In the meantime, the USD continues to be strong, and “with the increased stagflation risks in Europe and the UK, combined with a structurally weak Chinese economy hit by balance sheet recession dynamics, the USD could extend its momentum, despite a pricing of ‘peak rates’ and rate cuts in 2024.”
The road to a bond bull market is paved, although challenges remain
According to Saxo’s Senior Fixed Income Strategist, Althea Spinozzi, the last quarter of the year will see stagflation deepening on both sides of the Atlantic, while elevated inflation throughout the rest of the year and into 2024 will require central banks to maintain a hawkish bias.
“Within this framework, it is safe to expect a steepening of yield curves through the last quarter of the year on both sides of the Atlantic, as markets consider how long rates can be kept at current levels before the cutting cycle begins.”

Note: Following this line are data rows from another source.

Lemma report_lives o id outcome s :
  lives s (report_market mechanism now now_time o id outcome s).2.
Proof.
  apply transactional_lives. intros u s' Hr. cbv zeta in Hr.
  apply bind_ok_inv in Hr as (who & s1 & H1 & Hr). run_inv H1.
  apply bind_ok_inv in Hr as (m & s1 & Hm & Hr). apply market_at in Hm as [Hm ->].
  apply bind_ok_inv in Hr as (v & s1 & H2 & Hr). run_inv H2.
  apply bind_ok_inv in Hr as (v1 & s1 & H3 & Hr). run_inv H3. apply ensureR_ok_inv in H3.
  apply bind_ok_inv in Hr as (v2 & s1 & H4 & Hr). run_inv H4. guards.
  apply bind_ok_inv in Hr as (v3 & s1 & Hrep & Hr). unfold deposit_event in Hr. run_inv Hr.
  change (lives s s1). destruct (dispute_mechanism m).
  - unfold report_market_with_dispute_mechanism in Hrep.
    apply bind_ok_inv in Hrep as (who' & s2 & H5 & Hrep). run_inv H5.
    apply bind_ok_inv in Hrep as (v4 & s2 & Hmut & Hrep). unfold mutate_market_with in Hmut.
    apply bind_ok_inv in Hmut as (mc & s3 & Hmc & Hmut). apply market_at in Hmc as [Hmc ->].
    rewrite Hm in Hmc. injection Hmc as <-.
    apply bind_ok_inv in Hmut as (m' & s3 & Hcb & Hmut).
    apply bind_ok_inv in Hcb as (chk & s4 & H6 & Hcb). run_inv H6.
    apply bind_ok_inv in Hcb as (m1 & s4 & Hm1 & Hcb). run_inv Hcb.
    assert (minor m m1 ∧ commons s3 = commons s) as [Hmin Hc].
    { destruct chk; [by run_inv Hm1|]. destruct (_ && _); [|by run_inv Hm1].
      run_inv Hm1. split; [apply minor_bonds|done]. }
    apply mutate_at in Hmut as (m2 & m3 & Hm2 & [= <-] & ->). rewrite Hc in Hm2.
    apply bind_ok_inv in Hrep as (m4 & s4 & Hm4 & Hrep). apply market_at in Hm4 as [_ ->].
    apply quiet_ok in Hrep; [|intros Q; keep]. unfold lives. rewrite Hrep. cbn. rewrite Hc.
    apply (put_life id m); [done|]. by apply reported_evolves.
  - unfold report_and_resolve_market in Hrep.
    apply bind_ok_inv in Hrep as (v4 & s2 & Hmut & Hrep).
    apply mutate_at in Hmut as (m2 & m3 & Hm2 & Hf & ->). run_inv Hf. intros <-.
    rewrite Hm in Hm2. injection Hm2 as <-.
    apply bind_ok_inv in Hrep as (m4 & s4 & Hm4 & Hrep). apply market_at in Hm4 as [Hm4 ->].
    apply on_resolution_lives in Hrep; [|done]. etransitivity; [|exact Hrep].
    apply (put_life id m); [done|]. by apply reported_evolves.
Qed.

Lemma disputed_evolves m m1 :
  status m = Reported → minor (with_status Disputed m) m1 → wf m → evolves m m1 ∧ wf m1.
Proof.
  intros Hst Hmin [W1 W2 W3]. rewrite Hst in *. apply (minor_wf m _ _ Hmin); [|congruence]. split.
  - apply evolves_step; cbn; rewrite ?Hst; cbn; try done. by left.
  - split; cbn; [rewrite W1; cbn; lia|by rewrite W2|done].
Qed.

Lemma dispute_lives o id s : lives s (dispute mechanism o id s).2.
Proof.
  apply transactional_lives. intros u s' Hr.
  apply bind_ok_inv in Hr as (who & s1 & H1 & Hr). run_inv H1.
  apply bind_ok_inv in Hr as (m & s1 & Hm & Hr). apply market_at in Hm as [Hm ->].
  apply bind_ok_inv in Hr as (v & s1 & H2 & Hr). run_inv H2. guards.
  apply bind_ok_inv in Hr as (k & s1 & H3 & Hr). run_inv H3.
  apply bind_ok_inv in Hr as (v1 & s1 & H4 & Hr). run_inv H4.
  apply bind_ok_inv in Hr as (v2 & s1 & H5 & Hr). run_inv H5.
  apply bind_ok_inv in Hr as (v3 & s1 & Hmut & Hr). unfold deposit_event in Hr. run_inv Hr.
  apply mutate_at in Hmut as (m2 & m3 & Hm2 & [= <-] & ->). cbn in Hm2. rewrite Hm in Hm2.
  injection Hm2 as <-. unfold lives. cbn.
  apply (put_life id m); [done|]. apply disputed_evolves; [done|]. apply minor_bonds.
Qed.

Lemma start_global_dispute_lives o id s :
  lives s (PredictionMarkets.start_global_dispute mechanism now o id s).2.
Proof.
  apply transactional_lives. intros u s' Hr. cbv zeta in Hr.
  apply bind_ok_inv in Hr as (who & s1 & H1 & Hr). run_inv H1.
  apply bind_ok_inv in Hr as (m & s1 & Hm & Hr). apply market_at in Hm as [Hm ->].
  do 9 (let v := fresh "v" in let s1 := fresh "t" in let H1 := fresh "E" in
    apply bind_ok_inv in Hr as (v & s1 & H1 & Hr); run_inv H1).
  apply bind_ok_inv in Hr as (v9 & s0 & Hgd & Hr). apply quiet_ok in Hgd; [|intros Q; keep].
  apply bind_ok_inv in Hr as (v8 & s1 & Hcl & Hr). apply quiet_ok in Hcl; [|apply quiet_clear_auto_resolve].
  apply bind_ok_inv in Hr as (v10 & s2 & Hmut & Hr). rewrite Hgd in Hcl. cbn in Hcl.
  apply bind_ok_inv in Hr as (c & s3 & H2 & Hr). run_inv H2.
  apply bind_ok_inv in Hr as (v11 & s3 & H2 & Hr). run_inv H2. unfold deposit_event in Hr. run_inv Hr.
  change (lives s s2). destruct (bool_decide (status m = Reported)) eqn:Hst.
  - guards. apply mutate_at in Hmut as (m2 & m3 & Hm2 & [= <-] & ->). unfold lives. cbn.
    rewrite Hcl in Hm2 |- *. rewrite Hm in Hm2. injection Hm2 as <-.
    apply (put_life id m); [done|]. by apply disputed_evolves.
  - run_inv Hmut. unfold lives. rewrite Hcl. reflexivity.
Qed.

(** ** The block hook and dispatch *)

Lemma for_market_lives f id s s' u :
  (∀ m t t' v, Markets (commons t) !! id = Some m → f id m t = (Ok v, t') → lives t t') →
  for_market f id s = (Ok u, s') → lives s s'.
Proof.
  intros Hf Hr. apply bind_ok_inv in Hr as (m & s1 & Hm & Hr).
  apply market_at in Hm as [Hm ->]. by apply (Hf m _ _ u).
Qed.

Lemma on_market_close_lives id m s s' u :
  Markets (commons s) !! id = Some m → on_market_close id m s = (Ok u, s') → lives s s'.
Proof.
  intros Hm Hr. unfold on_market_close in Hr.
  destruct (status m); [by apply expired_lives in Hr|by apply close_lives in Hr|by run_inv Hr..].
Qed.

Lemma status_manager_lives b t0 t1 s s' u :
  market_status_manager b t0 t1 on_market_close s = (Ok u, s') → lives s s'.
Proof.
  intros Hr. unfold market_status_manager in Hr. cbv zeta in Hr.
  apply bind_ok_inv in Hr as (ids & s1 & H1 & Hr). run_inv H1.
  apply bind_ok_inv in Hr as (v & s1 & H1 & Hr).
  apply (for_each_rel lives) in H1;
    [|intros id t t' w _; apply for_market_lives; intros m t2 t3 w2; apply on_market_close_lives].
  transitivity s1; [done|].
  apply bind_ok_inv in Hr as (v' & s2 & H2 & Hr). run_inv H2.
  apply (for_each_rel lives) in Hr; [done|]. intros tf t t' w _ Hf.
  apply bind_ok_inv in Hf as (ids' & t2 & H2 & Hf). run_inv H2.
  apply bind_ok_inv in Hf as (v2 & t2 & H2 & Hf). run_inv Hf.
  apply (for_each_rel lives) in H2; [done|].
  intros id ta tb wa _. apply for_market_lives. intros m tc td wb. apply on_market_close_lives.
Qed.

Lemma resolution_manager_lives b s s' u :
  resolution_manager b (on_resolution mechanism) s = (Ok u, s') → lives s s'.
Proof.
  intros Hr. unfold resolution_manager in Hr.
  apply bind_ok_inv in Hr as (ids & s1 & H1 & Hr). run_inv H1.
  apply bind_ok_inv in Hr as (v & s1 & H1 & Hr). apply (for_each_rel lives) in H1.
  2:{ intros id t t' w _. apply for_market_lives. intros m t2 t3 w2 Hm Hf.
      destruct (bool_decide _); [by apply on_resolution_lives in Hf|]. run_inv Hf. reflexivity. }
  transitivity s1; [done|].
  apply bind_ok_inv in Hr as (v' & s2 & H2 & Hr). run_inv H2.
  apply bind_ok_inv in Hr as (ids' & s2 & H2 & Hr). run_inv H2.
  apply bind_ok_inv in Hr as (v2 & s2 & H2 & Hr). run_inv Hr.
  apply (for_each_rel lives) in H2; [done|].
  intros id t t' w _. apply for_market_lives. intros m t2 t3 w2. by apply on_resolution_lives.
Qed.

Lemma on_initialize_lives s : lives s (on_initialize mechanism now now_time s).
Proof.
  unfold on_initialize, initialize_block. cbv zeta. rewrite gets_bind.
  apply transactional_lives. intros u s' Hr.
  apply bind_ok_inv in Hr as (rc & s1 & Hc & Hr). apply attempt_ok_inv in Hc.
  apply bind_ok_inv in Hr as (rr & s2 & Hres & Hr). apply attempt_ok_inv in Hres.
  apply bind_ok_inv in Hr as (v & s3 & Hm & Hr). run_inv Hm.
  destruct rc as [v1|e]; [|by run_inv Hr]. destruct rr as [v2|e]; [|by run_inv Hr]. run_inv Hr.
  transitivity s1; [by apply status_manager_lives in Hc|].
  by apply resolution_manager_lives in Hres.
Qed.

Lemma quiet_transactional_lives {A} (f : ST A) s : quiet f → lives s (transactional f s).2.
Proof. intros Hq. apply transactional_lives. intros a s' Hf. by apply quiet_lives in Hf. Qed.

Lemma forget_result {A} (f : ST A) s : ((_ ← f; mret tt) s).2 = (f s).2.
Proof. unfold mbind, M_bind. by destruct (f s) as [[a|e] s']. Qed.

Lemma dispatch_lives o call s : lives s (dispatch mechanism now now_time o call s).2.
Proof.
  pose proof quiet_buy. pose proof quiet_sell. pose proof quiet_redeem.
  destruct call; unfold dispatch; rewrite ?forget_result.
  1-3: apply quiet_transactional_lives; intros Q; keep.
  - apply create_lives.
  - apply create_and_deploy_lives.
  - apply approve_lives.
  - apply request_edit_lives.
  - apply edit_lives.
  - apply reject_lives.
  - apply admin_close_lives.
  - apply close_trusted_lives.
  - apply schedule_early_close_lives.
  - apply dispute_early_close_lives.
  - apply reject_early_close_lives.
  - apply admin_resolve_lives.
  - apply report_lives.
  - apply dispute_lives.
  - apply start_global_dispute_lives.
Qed.
End Operations.

(** ** The life cycle *)
Section LifeCycle.
Context {L D G X : Type}.
Context `{!AssetManager L, !Currency L, !Config L}.
Context (mechanism : MarketDisputeMechanism → DisputeApi D IdsPer L).
Context `{!GlobalDisputesPalletApi MarketCommons.State G IdsPer}.
Context `{!LiquidityMiningPalletApi MarketCommons.State X L, !DeployPoolApi MarketCommons.State X L}.
Abbreviation St := (PredictionMarkets.State MarketCommons.State L D G X).
Implicit Types (s : St) (m : Market).

(** (C1) Along every run of calls, block hooks and steps of other pallets, whatever
    their arguments, origins, blocks and outcomes: well-formed markets stay
    well-formed (a report exists exactly from the reported state on, an outcome
    exactly in the resolved state, only advised markets are proposed); the identifier
    counter never decreases; and a known market keeps its creator and fee, moves only
    forward through the states, keeps its terms once it is approved and its report
    once it is made, and is frozen when resolved. Only a proposed market can
    disappear, and its identifier is never used again. *)
Theorem market_life_cycle s s' :
  rtc (pallet_step mechanism) s s' → markets_inv (commons s) →
  markets_inv (commons s') ∧ counter (commons s) ≤ counter (commons s') ∧
  ∀ id, id < counter (commons s) → kept id (commons s) (commons s').
Proof.
  intros Hr. change (lives s s'). induction Hr as [s|s1 s2 s3 Hs _ IH]; [reflexivity|].
  transitivity s2; [|done]. destruct Hs as [now t o c s|now t s|s s2 Hc].
  - apply dispatch_lives.
  - apply on_initialize_lives.
  - unfold lives. rewrite Hc. reflexivity.
Qed.
End LifeCycle.

(** ** Examples *)
Module LifeExample.
Definition creator_id : AccountId := 1.
Definition oracle_id : AccountId := 2.
Definition disputor_id : AccountId := 3.
Definition rich : N := Z.to_N (10000 * BASE).
Definition start : Chain :=
  PredictionMarkets.mk_State (MarketCommons.mk_State ∅ None ∅)
    (mk_RuntimeLedger
       (mk_Ledger {[(Ztg, creator_id) := rich; (Ztg, oracle_id) := rich; (Ztg, disputor_id) := rich]} ∅) ∅)
    (∅, ∅) (GlobalDisputes.mk_Storage ∅ ∅ ∅ []) tt ∅ ∅ None ∅ ∅ ∅ [].
Definition call (now : BlockNumber) (o : RuntimeOrigin) (c : Call) (s : Chain) : Chain :=
  (dispatch example_mechanism now (now * MILLISECS_PER_BLOCK) o c s).2.
Definition block (now : BlockNumber) (s : Chain) : Chain :=
  on_initialize example_mechanism now (now * MILLISECS_PER_BLOCK) s.
(** The outcome an authority submits to the authorized pallet. *)
Definition authority (resolve_at : BlockNumber) (id : MarketId) (o : OutcomeReport) (s : Chain) : Chain :=
  set_dispute_blocks (<[resolve_at := [id]]> (dispute_blocks s))
    (set_disputes (<[id := mk_AuthorityReport resolve_at o]> (dispute_storage s).1,
                   (dispute_storage s).2, dispute_blocks s, ledger s) s).
Definition create (mdm : option MarketDisputeMechanism) : Call :=
  Call_create_market Ztg 0 oracle_id (Block (mk_Range 0 100000)) 
    (mk_Deadlines 0 BLOCKS_PER_HOUR (match mdm with Some _ => MIN_DISPUTE_DURATION | None => 0 end))
    [0x15; 0x30] Permissionless (MT_Categorical 3) mdm Lmsr.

However, Spinozzi warns that while rate cuts are bullish for short- and long-term bonds, the period that precedes it, given the ongoing, and uncertain inflation outlook, may not be as positive for long-term bonds. Indeed, “longer-term sovereigns become appealing once inflation has no chance to rebound,” and “better opportunities to add duration to one’s portfolio will emerge towards the end of the year when central banks might be forced to ease the economy.”